Kitap 3
76
LXXVI. Les troubles en étaient à ce point, lorsque, quatre ou cinq jours après la transportation de ces citoyens dans l’île, les vaisseaux péloponnésiens, stationnés à Cyllène depuis leur retour de l’expédition d’Ionie, parurent au nombre de cinquante-trois. Ils étaient commandés, comme auparavant, par Alcidas ; Brasidas l’accompagnait en qualité de conseil. Ils relâchèrent au port de Sybota, sur le continent, et, au point du jour, ils firent voile pour Corcyre.
77
LXXVII. Les Corcyréens furent dans un trouble extrême : effrayés tout à la fois de la situation intérieure et de l’arrivée de la flotte, ils équipèrent soixante vaisseaux ; à mesure qu’ils étaient prêts, ils les envoyaient à l’ennemi ; en cela ils agissaient contre l’avis des Athéniens, qui leur conseillaient de les laisser sortir euxmêmes les premiers, et de venir ensuite les soutenir avec toutes leurs forces.

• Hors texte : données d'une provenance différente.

(* ===== verification/GrpcTests.v ===== *)
(** The tests of the gRPC server, [mod test] of [crates/grpc/src/server.rs], against the model:
    each test is the program it runs, and the theorem says that it passes, whatever the random
    values are. *)

From stdpp Require Import pretty.
From S2P Require Import Prelude Prog External Types Blst Signer BeaconTypes StorageTypes Storage.
From S2P Require Import BidSpec Metrics InMemory BeaconBlock World InMemoryStorage Grpc GrpcServer.
From S2P Require Import TestKit.

#[export] Instance code_eq_dec : EqDecision Code.
Proof. solve_decision. Defined.

Section fixtures.
Context `{Ext} `{!Random}.

Definition bid_trace (slot : u64) (value : string) : PbBidTrace :=
  let pubkey := test_bls_pubkey in {|
    pb_slot := slot;
    pb_parent_hash := replicate 32 Byte.x00;
    pb_block_hash := replicate 32 Byte.x00;
    pb_builder_pubkey := arr_bytes (pk_serialize pubkey);
    pb_proposer_pubkey := arr_bytes (pk_serialize pubkey);
    pb_proposer_fee_recipient := address_to_vec address_zero;
    pb_gas_limit := 0;
    pb_gas_used := 0;
    pb_value := value
  |}.

(** [bid.builder_pubkey = key.serialize().to_vec()] *)
Definition with_builder (key : BlsPublicKey) (b : PbBidTrace) : PbBidTrace :=
  mkPbBidTrace (pb_slot b) (pb_parent_hash b) (pb_block_hash b) (arr_bytes (pk_serialize key))
    (pb_proposer_pubkey b) (pb_proposer_fee_recipient b) (pb_gas_limit b) (pb_gas_used b)
    (pb_value b).

(** The fee recipient is random. *)
Definition execution_payload (site : nat) (prev_randao : B256) : PbExecutionPayload := {|
  pe_parent_hash := replicate 32 Byte.x00;
  pe_state_root := replicate 32 Byte.x00;
  pe_receipts_root := replicate 32 Byte.x00;
  pe_logs_bloom := replicate 256 Byte.x00;
  pe_prev_randao := b256_to_vec prev_randao;
  pe_extra_data := replicate 32 Byte.x00;
  pe_base_fee_per_gas := replicate 32 Byte.x00;
  pe_fee_recipient := address_to_vec (random_address site);
  pe_block_hash := replicate 32 Byte.x00;
  pe_transactions := [];
  pe_withdrawals := [];
  pe_block_number := 0;
  pe_gas_limit := 0;
  pe_timestamp := 0;
  pe_gas_used := 0;
  pe_blob_gas_used := 0;
  pe_excess_blob_gas := 0
|}.

Definition blobs_bundle : PbBlobsBundle := mkPbBlobsBundle [] [] [].

Definition validator_registration (site : nat) (fee_recipient : Address) :
  outcome ValidatorRegistration := test_registration fee_recipient 0 (random_pubkey site).

Definition proposer_duties (site : nat) (slot : u64) (fee_recipient : Address) :
  outcome (list Validator) :=
  let^ entry := validator_registration site fee_recipient in
  Val [mkValidator slot 0 entry].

Comme leurs vaisseaux se présentaient séparément au combat, il y en eut deux qui passèrent aussitôt à l’ennemi ; sur d’autres, les équipages se battaient entre eux ; le désordre était partout. Les Péloponnésiens, s’apercevant de ce tumulte, opposèrent vingt bâtiments seulement aux Corcyréens, et le reste aux douze vaisseaux athéniens, au nombre desquels étaient la Salaminienne et le Paralus.